DATA TO EXAMINE:
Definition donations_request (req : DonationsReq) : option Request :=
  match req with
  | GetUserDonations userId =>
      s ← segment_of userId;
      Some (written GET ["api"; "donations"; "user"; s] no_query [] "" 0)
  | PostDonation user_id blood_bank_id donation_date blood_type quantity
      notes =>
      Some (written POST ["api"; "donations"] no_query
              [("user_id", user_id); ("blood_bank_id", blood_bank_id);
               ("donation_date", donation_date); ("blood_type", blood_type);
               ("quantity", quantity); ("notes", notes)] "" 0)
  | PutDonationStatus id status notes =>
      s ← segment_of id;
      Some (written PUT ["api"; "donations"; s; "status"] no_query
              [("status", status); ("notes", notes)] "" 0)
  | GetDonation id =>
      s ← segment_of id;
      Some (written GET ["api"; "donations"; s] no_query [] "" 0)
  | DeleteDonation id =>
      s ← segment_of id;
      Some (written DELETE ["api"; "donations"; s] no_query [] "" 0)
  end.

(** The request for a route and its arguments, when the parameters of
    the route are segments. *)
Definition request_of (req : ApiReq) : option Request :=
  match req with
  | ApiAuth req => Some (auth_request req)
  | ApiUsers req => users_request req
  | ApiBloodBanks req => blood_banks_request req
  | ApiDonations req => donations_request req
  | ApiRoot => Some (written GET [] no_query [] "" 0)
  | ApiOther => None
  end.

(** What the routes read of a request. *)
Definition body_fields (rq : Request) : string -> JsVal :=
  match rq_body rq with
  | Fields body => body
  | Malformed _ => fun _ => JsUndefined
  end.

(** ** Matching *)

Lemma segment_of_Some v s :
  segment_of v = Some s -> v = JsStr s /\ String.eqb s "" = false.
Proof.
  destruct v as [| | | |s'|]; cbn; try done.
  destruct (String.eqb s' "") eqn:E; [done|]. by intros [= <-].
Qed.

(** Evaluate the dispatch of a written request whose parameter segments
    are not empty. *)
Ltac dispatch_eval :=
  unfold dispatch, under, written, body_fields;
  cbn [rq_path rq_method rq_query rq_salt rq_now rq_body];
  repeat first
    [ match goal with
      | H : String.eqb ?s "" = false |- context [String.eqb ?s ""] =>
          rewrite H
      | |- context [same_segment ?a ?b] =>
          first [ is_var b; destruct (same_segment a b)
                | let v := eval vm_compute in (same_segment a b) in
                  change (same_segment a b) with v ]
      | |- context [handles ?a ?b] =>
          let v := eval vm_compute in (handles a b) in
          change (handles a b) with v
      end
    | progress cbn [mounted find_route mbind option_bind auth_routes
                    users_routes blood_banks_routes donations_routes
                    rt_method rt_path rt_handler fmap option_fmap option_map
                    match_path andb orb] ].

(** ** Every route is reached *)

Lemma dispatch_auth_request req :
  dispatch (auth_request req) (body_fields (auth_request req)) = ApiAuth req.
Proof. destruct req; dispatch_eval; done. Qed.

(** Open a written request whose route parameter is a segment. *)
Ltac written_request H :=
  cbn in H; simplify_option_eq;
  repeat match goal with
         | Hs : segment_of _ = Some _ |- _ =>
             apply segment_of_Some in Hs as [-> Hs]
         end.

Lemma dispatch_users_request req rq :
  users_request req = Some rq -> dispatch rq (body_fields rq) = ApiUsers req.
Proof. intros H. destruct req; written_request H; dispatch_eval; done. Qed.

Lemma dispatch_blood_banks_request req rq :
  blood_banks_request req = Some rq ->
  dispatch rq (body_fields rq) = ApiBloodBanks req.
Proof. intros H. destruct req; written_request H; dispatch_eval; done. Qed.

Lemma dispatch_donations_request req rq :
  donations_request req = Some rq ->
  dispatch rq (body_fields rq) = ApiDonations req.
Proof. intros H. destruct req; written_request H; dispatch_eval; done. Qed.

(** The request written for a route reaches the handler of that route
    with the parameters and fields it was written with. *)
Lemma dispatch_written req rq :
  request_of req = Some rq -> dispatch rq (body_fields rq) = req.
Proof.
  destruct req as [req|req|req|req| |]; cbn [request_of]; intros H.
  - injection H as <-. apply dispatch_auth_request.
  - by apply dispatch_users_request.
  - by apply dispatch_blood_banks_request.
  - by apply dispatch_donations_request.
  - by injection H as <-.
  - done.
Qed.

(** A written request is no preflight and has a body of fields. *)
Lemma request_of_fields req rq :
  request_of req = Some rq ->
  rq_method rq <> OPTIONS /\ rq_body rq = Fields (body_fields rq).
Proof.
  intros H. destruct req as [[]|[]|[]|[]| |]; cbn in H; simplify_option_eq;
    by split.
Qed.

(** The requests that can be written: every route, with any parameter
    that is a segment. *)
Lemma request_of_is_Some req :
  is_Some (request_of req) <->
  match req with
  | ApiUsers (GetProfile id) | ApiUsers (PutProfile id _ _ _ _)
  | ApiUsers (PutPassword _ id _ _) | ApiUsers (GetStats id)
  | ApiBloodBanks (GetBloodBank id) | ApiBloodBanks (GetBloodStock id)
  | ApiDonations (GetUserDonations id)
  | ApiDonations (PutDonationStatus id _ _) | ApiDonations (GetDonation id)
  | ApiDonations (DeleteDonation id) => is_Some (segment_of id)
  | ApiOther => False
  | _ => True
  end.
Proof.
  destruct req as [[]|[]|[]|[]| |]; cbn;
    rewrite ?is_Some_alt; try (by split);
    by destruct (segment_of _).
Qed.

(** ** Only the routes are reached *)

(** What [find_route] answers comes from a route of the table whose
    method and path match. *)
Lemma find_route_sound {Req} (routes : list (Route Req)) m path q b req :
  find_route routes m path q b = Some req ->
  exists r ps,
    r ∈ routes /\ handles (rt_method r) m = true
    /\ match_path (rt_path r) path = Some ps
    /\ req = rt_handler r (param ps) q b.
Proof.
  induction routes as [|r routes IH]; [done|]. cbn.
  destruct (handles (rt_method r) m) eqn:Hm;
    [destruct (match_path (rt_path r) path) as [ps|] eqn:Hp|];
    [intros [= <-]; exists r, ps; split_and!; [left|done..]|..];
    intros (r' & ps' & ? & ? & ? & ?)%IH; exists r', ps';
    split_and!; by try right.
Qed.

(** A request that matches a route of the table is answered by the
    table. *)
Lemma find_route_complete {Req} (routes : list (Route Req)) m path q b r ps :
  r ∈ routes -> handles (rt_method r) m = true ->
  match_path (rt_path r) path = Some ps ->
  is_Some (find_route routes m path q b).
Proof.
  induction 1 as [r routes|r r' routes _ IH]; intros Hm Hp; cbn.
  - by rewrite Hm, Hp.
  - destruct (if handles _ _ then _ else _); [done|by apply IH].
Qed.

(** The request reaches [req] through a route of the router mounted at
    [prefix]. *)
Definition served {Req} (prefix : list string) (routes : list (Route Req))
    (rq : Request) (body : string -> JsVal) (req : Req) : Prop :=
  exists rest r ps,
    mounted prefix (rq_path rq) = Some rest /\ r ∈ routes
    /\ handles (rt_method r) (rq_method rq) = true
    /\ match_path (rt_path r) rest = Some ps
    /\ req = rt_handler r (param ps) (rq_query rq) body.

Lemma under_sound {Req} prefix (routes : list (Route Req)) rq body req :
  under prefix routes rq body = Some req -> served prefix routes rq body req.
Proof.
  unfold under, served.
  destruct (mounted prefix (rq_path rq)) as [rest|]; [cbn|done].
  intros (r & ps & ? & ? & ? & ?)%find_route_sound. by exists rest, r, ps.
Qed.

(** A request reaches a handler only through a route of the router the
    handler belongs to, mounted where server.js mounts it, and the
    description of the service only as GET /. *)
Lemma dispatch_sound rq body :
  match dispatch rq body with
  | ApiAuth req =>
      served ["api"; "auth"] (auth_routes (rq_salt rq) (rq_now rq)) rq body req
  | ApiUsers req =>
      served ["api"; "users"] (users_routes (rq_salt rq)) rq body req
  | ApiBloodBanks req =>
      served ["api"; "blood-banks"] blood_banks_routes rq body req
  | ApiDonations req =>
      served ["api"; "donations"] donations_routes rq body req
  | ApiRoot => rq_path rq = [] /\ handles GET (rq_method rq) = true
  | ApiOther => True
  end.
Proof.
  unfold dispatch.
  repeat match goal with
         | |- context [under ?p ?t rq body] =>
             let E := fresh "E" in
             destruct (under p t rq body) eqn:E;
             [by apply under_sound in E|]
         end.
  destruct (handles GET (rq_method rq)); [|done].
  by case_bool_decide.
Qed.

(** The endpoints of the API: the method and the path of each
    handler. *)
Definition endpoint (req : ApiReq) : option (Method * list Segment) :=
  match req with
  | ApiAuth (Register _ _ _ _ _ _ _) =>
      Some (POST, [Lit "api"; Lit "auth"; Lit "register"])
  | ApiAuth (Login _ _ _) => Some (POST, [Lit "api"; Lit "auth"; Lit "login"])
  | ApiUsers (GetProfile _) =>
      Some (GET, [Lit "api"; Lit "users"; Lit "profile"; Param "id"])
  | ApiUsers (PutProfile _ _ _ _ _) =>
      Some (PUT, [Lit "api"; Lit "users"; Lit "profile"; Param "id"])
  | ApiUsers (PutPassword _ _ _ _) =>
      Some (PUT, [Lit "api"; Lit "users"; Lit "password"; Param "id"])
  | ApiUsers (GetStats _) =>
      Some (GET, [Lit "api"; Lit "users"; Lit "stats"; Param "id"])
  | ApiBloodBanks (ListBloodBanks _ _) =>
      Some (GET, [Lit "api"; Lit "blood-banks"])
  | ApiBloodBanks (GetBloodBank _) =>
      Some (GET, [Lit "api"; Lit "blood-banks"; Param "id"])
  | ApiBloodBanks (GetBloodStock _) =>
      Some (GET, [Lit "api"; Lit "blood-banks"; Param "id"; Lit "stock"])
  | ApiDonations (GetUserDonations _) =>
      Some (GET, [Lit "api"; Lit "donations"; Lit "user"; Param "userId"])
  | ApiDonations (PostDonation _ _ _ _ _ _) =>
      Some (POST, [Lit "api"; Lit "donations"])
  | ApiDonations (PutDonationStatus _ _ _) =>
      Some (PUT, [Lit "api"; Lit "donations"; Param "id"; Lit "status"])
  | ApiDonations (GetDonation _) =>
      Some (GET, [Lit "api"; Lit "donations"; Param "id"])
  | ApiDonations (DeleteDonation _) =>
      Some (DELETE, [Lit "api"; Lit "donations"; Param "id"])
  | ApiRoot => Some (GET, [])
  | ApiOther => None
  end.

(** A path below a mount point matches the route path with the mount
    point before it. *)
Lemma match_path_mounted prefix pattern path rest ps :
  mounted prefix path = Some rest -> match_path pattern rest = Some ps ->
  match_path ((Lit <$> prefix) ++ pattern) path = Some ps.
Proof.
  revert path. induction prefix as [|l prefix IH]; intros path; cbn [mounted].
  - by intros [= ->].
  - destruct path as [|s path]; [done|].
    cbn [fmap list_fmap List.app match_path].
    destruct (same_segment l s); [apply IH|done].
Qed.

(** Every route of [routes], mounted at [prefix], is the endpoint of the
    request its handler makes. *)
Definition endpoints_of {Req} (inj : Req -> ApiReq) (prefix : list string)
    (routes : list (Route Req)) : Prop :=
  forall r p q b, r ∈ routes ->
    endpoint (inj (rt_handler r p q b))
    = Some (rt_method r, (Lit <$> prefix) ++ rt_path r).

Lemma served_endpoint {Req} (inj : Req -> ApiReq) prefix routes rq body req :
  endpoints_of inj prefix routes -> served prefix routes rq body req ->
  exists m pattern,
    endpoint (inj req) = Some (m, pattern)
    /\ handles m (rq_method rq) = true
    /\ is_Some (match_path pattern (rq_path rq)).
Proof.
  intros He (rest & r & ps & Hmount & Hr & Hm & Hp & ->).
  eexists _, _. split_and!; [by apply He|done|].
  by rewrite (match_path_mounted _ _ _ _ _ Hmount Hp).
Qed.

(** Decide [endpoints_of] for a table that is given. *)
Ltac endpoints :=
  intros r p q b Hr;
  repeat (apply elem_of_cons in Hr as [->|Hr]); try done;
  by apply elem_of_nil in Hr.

* * *

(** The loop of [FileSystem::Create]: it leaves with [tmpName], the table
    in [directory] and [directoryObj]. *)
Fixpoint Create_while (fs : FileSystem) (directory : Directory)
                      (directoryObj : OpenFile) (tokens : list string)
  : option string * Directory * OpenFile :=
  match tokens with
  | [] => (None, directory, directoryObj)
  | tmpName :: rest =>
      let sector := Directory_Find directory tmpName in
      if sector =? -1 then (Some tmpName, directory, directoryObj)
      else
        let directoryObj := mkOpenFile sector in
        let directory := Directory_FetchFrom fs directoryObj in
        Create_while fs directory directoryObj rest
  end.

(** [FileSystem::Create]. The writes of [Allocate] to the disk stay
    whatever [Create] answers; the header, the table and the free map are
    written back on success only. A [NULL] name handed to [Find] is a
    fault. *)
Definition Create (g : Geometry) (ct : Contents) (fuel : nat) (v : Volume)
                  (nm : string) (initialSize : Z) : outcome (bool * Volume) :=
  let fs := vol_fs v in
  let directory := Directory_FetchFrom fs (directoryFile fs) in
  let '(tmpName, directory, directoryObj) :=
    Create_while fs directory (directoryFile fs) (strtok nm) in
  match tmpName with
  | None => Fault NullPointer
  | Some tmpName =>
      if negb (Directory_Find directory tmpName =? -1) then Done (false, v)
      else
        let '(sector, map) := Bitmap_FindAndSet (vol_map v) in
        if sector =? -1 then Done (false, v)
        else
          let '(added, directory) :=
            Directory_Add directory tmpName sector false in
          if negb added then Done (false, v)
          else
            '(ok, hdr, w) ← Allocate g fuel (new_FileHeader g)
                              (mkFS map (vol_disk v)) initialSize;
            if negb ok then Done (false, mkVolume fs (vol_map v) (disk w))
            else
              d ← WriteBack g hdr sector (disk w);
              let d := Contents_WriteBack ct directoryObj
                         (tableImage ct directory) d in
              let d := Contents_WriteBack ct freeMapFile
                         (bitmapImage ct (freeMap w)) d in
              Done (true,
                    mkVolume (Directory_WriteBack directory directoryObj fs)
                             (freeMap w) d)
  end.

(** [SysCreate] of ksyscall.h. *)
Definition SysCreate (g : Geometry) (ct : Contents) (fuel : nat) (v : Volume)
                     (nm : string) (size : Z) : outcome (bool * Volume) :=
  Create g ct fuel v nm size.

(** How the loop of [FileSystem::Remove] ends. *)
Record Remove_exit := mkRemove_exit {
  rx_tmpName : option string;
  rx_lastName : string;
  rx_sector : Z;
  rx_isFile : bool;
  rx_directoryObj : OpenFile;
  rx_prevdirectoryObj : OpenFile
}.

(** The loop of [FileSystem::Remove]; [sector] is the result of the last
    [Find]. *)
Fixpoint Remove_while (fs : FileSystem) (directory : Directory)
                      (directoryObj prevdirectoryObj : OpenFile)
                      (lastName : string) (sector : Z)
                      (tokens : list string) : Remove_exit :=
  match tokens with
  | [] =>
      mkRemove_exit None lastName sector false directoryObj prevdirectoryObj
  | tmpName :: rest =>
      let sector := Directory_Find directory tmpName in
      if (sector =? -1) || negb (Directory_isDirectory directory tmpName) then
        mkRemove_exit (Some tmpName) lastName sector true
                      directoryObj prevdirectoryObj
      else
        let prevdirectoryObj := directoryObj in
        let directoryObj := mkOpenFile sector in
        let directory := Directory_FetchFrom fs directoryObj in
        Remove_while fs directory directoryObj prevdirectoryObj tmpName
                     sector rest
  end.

THE PROBLEM:
The response should hold exactly the lines starting at the line with "(** The request reaches" and ending at the line with "(rq_query rq) body.", and no other line of the material above.

RESPONSE BOX:
(** The request reaches [req] through a route of the router mounted at
    [prefix]. *)
Definition served {Req} (prefix : list string) (routes : list (Route Req))
    (rq : Request) (body : string -> JsVal) (req : Req) : Prop :=
  exists rest r ps,
    mounted prefix (rq_path rq) = Some rest /\ r ∈ routes
    /\ handles (rt_method r) (rq_method rq) = true
    /\ match_path (rt_path r) rest = Some ps
    /\ req = rt_handler r (param ps) (rq_query rq) body.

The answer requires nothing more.